Глава 23.
— Ой, ой, ой.
Ким отдирал от кожи одежду — грязь и засохший пот намертво приклеили пижамные штаны к его ногам. Это было все равно что срывать пластырь. Он поморщился: его тело покрывали пятна крови от тысячи царапин и синяки самых разных цветов, от фиолетового до желтого. Как очаровательно. Он включил душ, и вода заструилась из расщелины, чтобы затем устремиться в пространство между корнями на полу. Ким вздрогнул, нырнув под струю.
Грязь стекала с его ног, и вода окрашивалась в бурый. Отец Лес сказал ему, что свежую одежду он найдет в шкафчике в ванной, поэтому он решил ополоснуть свои пижамные штаны и шелковые подштанники. Даже с учетом снотворного чая, который, надо признать, дал ему выспаться (а он давно в этом нуждался), старичок оказался гостеприимным хозяином. Омега чувствовал себя постояльцем отеля; впрочем, представлял это лишь в теории — ему не случалось побывать ни в одной гостинице. Ким тёр кожу куском мыла с запахом хвои. Ох, как Тэ скучал по ощущению чистоты! Он вымыл волосы. На пол душа шлепались комки травы; он заметил, что среди них были и водоросли.
Тэ потряс волосами и забрызгал все стены. Отец Леса должен быть причислен к лику святых, подумал он. Наконец-то Ким снова чувствовал себя человеком. Первое, о чем он попросит Чонгука, когда всё закончится, — это сделать новую ванную. Он воображал, как они рука об руку станут восстанавливать замок.

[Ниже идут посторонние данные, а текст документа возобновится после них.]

(* ===== verification/Cache.v ===== *)
(** * Response caches: [internal/cache/memory.go], [cache.go], [redis.go]

    The in-memory LRU cache on the structures of the code: a doubly linked
    list of elements ([container/list]) and a map from keys to elements, both
    pointing to the same mutable entries.  It refines a list of entries in
    order of use.  The interface [Cache] is a type class whose laws the
    in-memory and the Redis cache discharge. *)

From Stdlib Require Import String.
From S2P Require Import Prelude GoStrings.
Open Scope string_scope.
Open Scope list_scope.
Open Scope Z_scope.

Record entry := mkEntry { en_key : string; en_value : string; en_expiresAt : Z }.

Record Stats := mkStats { st_Hits : Z; st_Misses : Z; st_Size : Z }.

(** ** The linked list and the map

    An element is a number; the heap holds the entry it points to.  The list
    holds elements front to back. *)
Record Memory := mkMemory {
  mm_maxSize : Z;
  mm_ll : list nat;
  mm_heap : gmap nat entry;
  mm_items : gmap string nat;
  mm_next : nat;
  mm_hits : Z;
  mm_misses : Z;
}.

Definition NewMemory (maxSize : Z) : Memory :=
  mkMemory (if maxSize <=? 0 then 1000 else maxSize) [] ∅ ∅ 0 0 0.

Definition with_list (m : Memory) (ll : list nat) (heap : gmap nat entry) (items : gmap string nat)
    (next : nat) : Memory :=
  mkMemory (mm_maxSize m) ll heap items next (mm_hits m) (mm_misses m).

Definition with_counts (m : Memory) (hits misses : Z) : Memory :=
  mkMemory (mm_maxSize m) (mm_ll m) (mm_heap m) (mm_items m) (mm_next m) hits misses.

(** [ll.Remove(el)] and [ll.MoveToFront(el)] of an element of the list. *)
Definition ll_remove (el : nat) (ll : list nat) : list nat := filter (fun x => x <> el) ll.
Definition ll_front (el : nat) (ll : list nat) : list nat := el :: ll_remove el ll.
Lemma try_candidates_ok s ns now cs w :
  let '(s', _, r) := try_candidates s ns now cs w in
  (forall k v, ca_holds (sm_exact s') k v -> ca_holds (sm_exact s) k v) /\
  (forall v, r = Some v -> exists c, c ∈ cs /\ ca_holds (sm_exact s) (se_key (sc_entry c)) v) /\
  (forall e, e ∈ sm_entries s' -> exists e', e' ∈ sm_entries s /\
     se_namespace e' = se_namespace e /\ se_key e' = se_key e).
Proof.
  revert s w. induction cs as [|c cs IH]; intros s w; simpl; [naive_solver|].
  pose proof (ca_get_holds (sm_exact s) (se_key (sc_entry c)) now w) as Hh.
  pose proof (ca_get_mono (sm_exact s) (se_key (sc_entry c)) now w) as Hm.
  destruct (ca_Get _ _ _ _) as [[ex w1] [v|]]; simpl in *.
  - split_and!; [done|intros ? [= <-]; exists c; split; [set_solver|auto]|].
    intros e. clear. induction (sm_entries s) as [|e0 es IHe]; simpl; [naive_solver|].
    destruct (_ && _); simpl; intros [->|He]%elem_of_cons; simpl;
      try (eexists; split; [|split; [reflexivity|reflexivity]]; set_solver).
    destruct (IHe He) as (e' & ? & ? & ?). exists e'. split; [set_solver|done].
  - specialize (IH (sm_with s ex (sm_entries s) (sm_clock s)) w1).
    destruct (try_candidates _ ns now cs w1) as [[s' w'] r]. simpl in IH.
    destruct IH as (I1 & I2 & I3). split_and!; [auto| |done].
    intros v' Hv. destruct (I2 v' Hv) as (c' & ? & ?). exists c'. split; [set_solver|auto].
Qed.

(** What one lookup does: it returns a value the exact cache holds for an
    eligible entry, and adds nothing to the index or the cache. *)
Lemma Lookup_ok s ns q now xw :
  let '(s', _, r) := Lookup s ns q now xw in
  (forall k v, ca_holds (sm_exact s') k v -> ca_holds (sm_exact s) k v) /\
  (forall e, e ∈ sm_entries s' -> exists e', e' ∈ sm_entries s /\
     se_namespace e' = se_namespace e /\ se_key e' = se_key e) /\
  (forall v, r = Some v -> exists vec xw', embed q xw = (xw', Ok vec) /\
     exists e, eligible_entry s ns vec now e /\ ca_holds (sm_exact s) (se_key e) v).
Proof.
  unfold Lookup. destruct (_ || _); [naive_solver|].
  destruct (embed q xw) as [[x w] [[|y vec]|]] eqn:He; [naive_solver| |naive_solver].
  set (vector := y :: vec) in *. pose proof (scan_ok_all s ns vector now) as [Hf Hc].
  destruct (foldl _ _ _) as [fl cs]. simpl in Hf, Hc.
  set (s1 := sm_with s (sm_exact s) fl (sm_clock s)).
  set (top := take _ (stable_sort by_score cs)).
  pose proof (try_candidates_ok s1 ns now top w) as Ht.
  destruct (try_candidates s1 ns now top w) as [[s' w'] r]. destruct Ht as (T1 & T2 & T3). split_and!.
  - exact T1.
  - intros e Hin. destruct (T3 e Hin) as (e' & He' & ?). exists e'. split; [by apply Hf|done].
  - intros v Hv. exists vector, (x, w). split; [done|]. destruct (T2 v Hv) as (c & Hin & Hh).
    exists (sc_entry c). split; [|exact Hh].
    assert (c ∈ cs) as Hcs.
    { rewrite (stable_sort_perm by_score cs). by eapply elem_of_take_1. }
    destruct (Hc c Hcs) as (? & Hs & ? & ? & ? & ?). unfold eligible_entry. rewrite <-Hs. done.
Qed.

Lemma evict_elem fuel max es e : e ∈ evict fuel max es -> e ∈ es.
Proof.
  revert es. induction fuel as [|fuel IH]; intros es; simpl; [done|].
  destruct (_ <? _); [|done]. intros Hin%IH. apply elem_of_app in Hin as [Hin|Hin].
  - by eapply elem_of_take_1.
  - by eapply elem_of_drop_1.
Qed.

Lemma oldest_from_lt i best bu es :
  (best < i)%nat -> (oldest_from i best bu es < i + List.length es)%nat.
Proof.
  revert i best bu. induction es as [|e es IH]; intros i best bu Hb; simpl; [lia|].
  destruct (_ <? _); [specialize (IH (S i) i (se_lastUsed e))|specialize (IH (S i) best bu)]; lia.
Qed.

Lemma oldest_lt es : es <> [] -> (oldest es < List.length es)%nat.
Proof.
  destruct es as [|e es]; [done|]. intros _. simpl.
  pose proof (oldest_from_lt 1 0 (se_lastUsed e) es). lia.
Qed.

(** Enough fuel: the loop ends with at most [maxEntries] entries. *)
Lemma evict_length fuel max es :
  1 <= max -> (List.length es <= fuel)%nat -> Z.of_nat (List.length (evict fuel max es)) <= max.
Proof.
  intros Hm. revert es. induction fuel as [|fuel IH]; intros es Hl; simpl; [lia|].
  destruct (max <? Z.of_nat (List.length es)) eqn:E; [|lia]. apply IH.
  apply Z.ltb_lt in E.
  assert (es <> []) as Hne by (intros ->; simpl in E; lia).
  pose proof (oldest_lt es Hne). rewrite length_app, length_take, length_drop. lia.
Qed.

(** ** Runs *)
Inductive SemOp :=
| SGet (key : string) (now : Z)
| SSet (key value : string) (ttl now : Z)
| SDelete (key : string)
| SLookup (namespace query : string) (now : Z)
| SSetSemantic (namespace query key value : string) (ttl now : Z).

Definition sem_exec (s : Semantic) (op : SemOp) (xw : X * W) : Semantic * (X * W) * option string :=
  match op with
  | SGet k now => let '(s, w, r) := Semantic_Get s k now xw.2 in (s, (xw.1, w), r)
  | SSet k v ttl now => let '(s, w) := Semantic_Set s k v ttl now xw.2 in (s, (xw.1, w), None)
  | SDelete k => let '(s, w) := Semantic_Delete s k xw.2 in (s, (xw.1, w), None)
  | SLookup ns q now => Lookup s ns q now xw
  | SSetSemantic ns q k v ttl now => let '(s, xw) := SetSemantic s ns q k v ttl now xw in (s, xw, None)
  end.

Definition sem_run (s : Semantic) (ops : list SemOp) (xw : X * W) : Semantic * (X * W) :=
  foldl (fun sw op => (sem_exec sw.1 op sw.2).1) (s, xw) ops.

(** What the past operations stored and indexed. *)
Definition stored (ops : list SemOp) (key value : string) : Prop :=
  exists ttl now, SSet key value ttl now ∈ ops \/
    exists ns q, SSetSemantic ns q key value ttl now ∈ ops.
Definition indexed (ops : list SemOp) (namespace key : string) : Prop :=
  exists q v ttl now, SSetSemantic namespace q key v ttl now ∈ ops.

Definition sem_inv (ops : list SemOp) (s : Semantic) : Prop :=
  (forall k v, ca_holds (sm_exact s) k v -> stored ops k v) /\
  (forall e, e ∈ sm_entries s -> indexed ops (se_namespace e) (se_key e)) /\
  1 <= sm_maxEntries s /\ Z.of_nat (List.length (sm_entries s)) <= sm_maxEntries s.

Lemma stored_snoc ops op k v : stored ops k v -> stored (ops ++ [op]) k v.
Proof.
  intros (ttl & now & Hs). exists ttl, now.
  destruct Hs as [Hs|(ns & q & Hs)]; [left|right; exists ns, q]; set_solver.
Qed.

Lemma indexed_snoc ops op ns k : indexed ops ns k -> indexed (ops ++ [op]) ns k.
Proof. intros (q & v & ttl & now & Hs). exists q, v, ttl, now. set_solver. Qed.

Ким блаженно потянулся, упиваясь мечтами и наслаждаясь горячей водой. И почувствовал какое-то колыхание в области желудка.
Руки его метнулись к животу. Снова трепет. Будто внутри него кто-то махал крыльями. Тэхён схватился за стенку душа, и колени у него подогнулись.
О нет. Нет, нет. Как это — у него будет ребенок? Он свернулся калачиком у покрытой корой стены. Под струями воды волосы его прилипли к шее. Он не был готов стать папой!
И у него отлично получалось не думать об этом. Но ребенок не станет ждать, пока он свыкнется с мыслью об отцовстве. Каждый день он все ближе подходил к рождению.
Омега заставил себя сделать глубокий вдох. Надо сохранять спокойствие. Медведь ему поможет. Он не будет один. Альфа будет знать, что делать с ребенком — с ребенком-мунаксари. Как только они окажутся вместе, то смогут встретить реальность лицом и лицу.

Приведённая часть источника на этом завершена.